◆ **Problem requirements**
Return the following from the records below: each line, word for word, starting with the line that contains "(** [child_map]: the" and going on through the line that contains "let h2 := shared_copy h1 (m_cow m1) in", with nothing outside that range.

◆ **Supplied records**
——————————

(* ===== verification/Fork.v ===== *)
(** * Fork: the address space and the registers of a cloned process

    The part of [PosixSyscall::do_clone] (posix/process.cpp) that builds the
    child's machine: copy-on-write sharing of every segment (or sharing of the
    whole table with CLONE_VM), the register file, stack, thread pointer and
    pc, and the CLONE_*_SETTID writes.  The registration of the child in the kernel's tables is modelled
    in Process, its descriptor table in FdTable; here the child's handler state
    is an argument ([child_sys], given the clear-child-tid address). *)

From S2P Require Import Prelude HostMem AddrSpace Vm Frame Segments.
From Stdlib Require Import Lia.
From stdpp Require Import base numbers list gmap strings option sorting.

Open Scope Z_scope.
Open Scope vm_scope.

(** ** Definitions *)

Definition CLONE_VM : Z := 0x100.
Definition CLONE_THREAD : Z := 0x10000.
Definition CLONE_SETTLS : Z := 0x80000.
Definition CLONE_PARENT_SETTID : Z := 0x100000.
Definition CLONE_CHILD_CLEARTID : Z := 0x200000.
Definition CLONE_CHILD_SETTID : Z := 0x1000000.

(** [child_map]: the same bytes, not owned, one more reference. *)
Definition child_map (m : memmap) : memmap :=
  mkmap (m_data m) (mkDeleter (m_size m) false) (m_size m) (m_paddr m) (m_flags m) (m_cow m) (m_path m).

(** The copy loop: parent segments in place, child segments added in order. *)
Fixpoint fork_maps (h : host) (ms child : list memmap) : list memmap * list memmap * host :=
  match ms with
  | [] => ([], child, h)
  | m :: r =>
    let '(m1, h1) := share_pages h m in
    let c := child_map m1 in
    let h2 := shared_copy h1 (m_cow m1) in
    let '(ps, cs, h3) := fork_maps h2 r (insert_map c child) in
    (m1 :: ps, cs, h3)
  end.

(** The child's segments and the parent's memory; the parent's TLB is flushed. *)
Definition fork_mem (m : mmem) : list memmap * mmem :=
  let '(ps, cs, h) := fork_maps (hst m) (maps m) [] in (cs, flush_tlb (mkmmem (tlb m) ps h)).

Section Clone.
Context {S : Type} {env : HostEnv}.

(** [if (p = mmu_w(a, n)) *p = x]. *)
Definition poke (a : Z) (n : nat) (x : Z) : M S unit :=
  p <- mmu_wM a (Z.of_nat n) ;;
  match p with Some p => storeM p n x | None => ret tt end.

Definition do_clone (child_sys : option Z -> S) (child_pid : Z) : M S (Z * vm S) :=
  cflags <- r 1 ;; stack <- r 2 ;; ptid <- r 3 ;; ctid <- r 4 ;; newtls <- r 5 ;;
  let is_thread := nz (Z.land cflags CLONE_THREAD) in
  let share_vm := nz (Z.land cflags CLONE_VM) in
  cs <- (if share_vm then modify (fun v => set_mm (flush_tlb (mm v)) v) ;; ret None
         else cs <- mem_op fork_mem ;; ret (Some cs)) ;;
  regs <- gets (fun v => <[0%nat := 0]> (reg v)) ;;
  (if stack =? 0 then ret tt else poke stack 8 (frame_flags_make false 0 0)) ;;
  (if nz (Z.land cflags CLONE_PARENT_SETTID) then poke ptid 4 child_pid else ret tt) ;;
  (if nz (Z.land cflags CLONE_CHILD_SETTID) then poke ctid 4 child_pid else ret tt) ;;
  v <- gets (fun v => v) ;;
  let child := mkvm (options v) (u64 (pc_ v + 8))
    (if stack =? 0 then regs else <[10%nat := stack]> regs)
    0 0 0
    (mkmmem ∅ (from_option id (maps (mm v)) cs) (hst (mm v)))
    (image v) (if is_thread then 0 else signal_depth v)
    (if nz (Z.land cflags CLONE_SETTLS) then newtls else if is_thread then 0 else tp_ v)
    0 false
    (child_sys (if nz (Z.land cflags CLONE_CHILD_CLEARTID) then Some ctid else None)) [] [] in
  ret (child_pid, child).

End Clone.

(** ** Lemmas *)

(** The segment's pages have an owner that can be shared. *)
Definition has_owner (m : memmap) : Prop := is_Some (m_cow m) \/ del_owned (m_deleter m) = true.

Lemma share_pages_cow h m : has_owner m -> is_Some (m_cow (share_pages h m).1).
Proof.
  intros Ho. unfold share_pages. destruct (m_cow m) as [c|] eqn:E; [cbn; rewrite E; eauto|].
  destruct Ho as [[c Hc]|Ho]; [congruence|]. rewrite Ho. cbn. eauto.
Qed.

Lemma insert_map_last mp ms :
  Forall (fun x => below x mp /\ 0 < m_size x) ms -> insert_map mp ms = ms ++ [mp].
Proof.
  induction 1 as [|x r [Hx Hs] _ IH]; [done|]. cbn. unfold below in Hx.
  destruct (Z.ltb_spec (m_paddr x) (m_paddr mp)); [by rewrite IH|lia].
Qed.

(** Same place, same bytes, same permissions. *)
Definition twin (m c : memmap) : Prop :=
  m_data c = m_data m /\ m_size c = m_size m /\ m_paddr c = m_paddr m /\ m_flags c = m_flags m.

Lemma twin_below_l m c x : twin m c -> below m x -> below c x.
Proof. unfold twin, below. intros (_ & -> & -> & _). done. Qed.

Lemma twin_below_r m c x : twin m c -> below x m -> below x c.
Proof. unfold twin, below. intros (_ & _ & -> & _). done. Qed.

Lemma twins_wf ms cs : Forall2 twin ms cs -> wf_maps ms -> wf_maps cs.
Proof.
  intros Ht. apply wf_maps_ext. eapply Forall2_impl; [exact Ht|]. intros m c (_ & E1 & E2 & _). by split.
Qed.

Lemma twins_seg_at ms cs a : Forall2 twin ms cs -> seg_at cs a = seg_at ms a.
Proof.
  intros Ht. unfold seg_at. rewrite (find_map_ext a 1 cs ms).
  2:{ apply Forall2_flip. eapply Forall2_impl; [exact Ht|]. intros m c (_ & E1 & E2 & _). by split. }
  destruct (find_map_locked ms a 1) as [i|]; [|done].
  pose proof (Forall2_lookup twin ms cs) as [Hl _]. specialize (Hl Ht i).
  destruct Hl as [m c (E1 & E2 & E3 & E4)|]; [|done]. cbn. unfold host_of. by rewrite E1, E3, E4.
Qed.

——————————

◆ **Response for this exercise**
(** [child_map]: the same bytes, not owned, one more reference. *)
Definition child_map (m : memmap) : memmap :=
  mkmap (m_data m) (mkDeleter (m_size m) false) (m_size m) (m_paddr m) (m_flags m) (m_cow m) (m_path m).

(** The copy loop: parent segments in place, child segments added in order. *)
Fixpoint fork_maps (h : host) (ms child : list memmap) : list memmap * list memmap * host :=
  match ms with
  | [] => ([], child, h)
  | m :: r =>
    let '(m1, h1) := share_pages h m in
    let c := child_map m1 in
    let h2 := shared_copy h1 (m_cow m1) in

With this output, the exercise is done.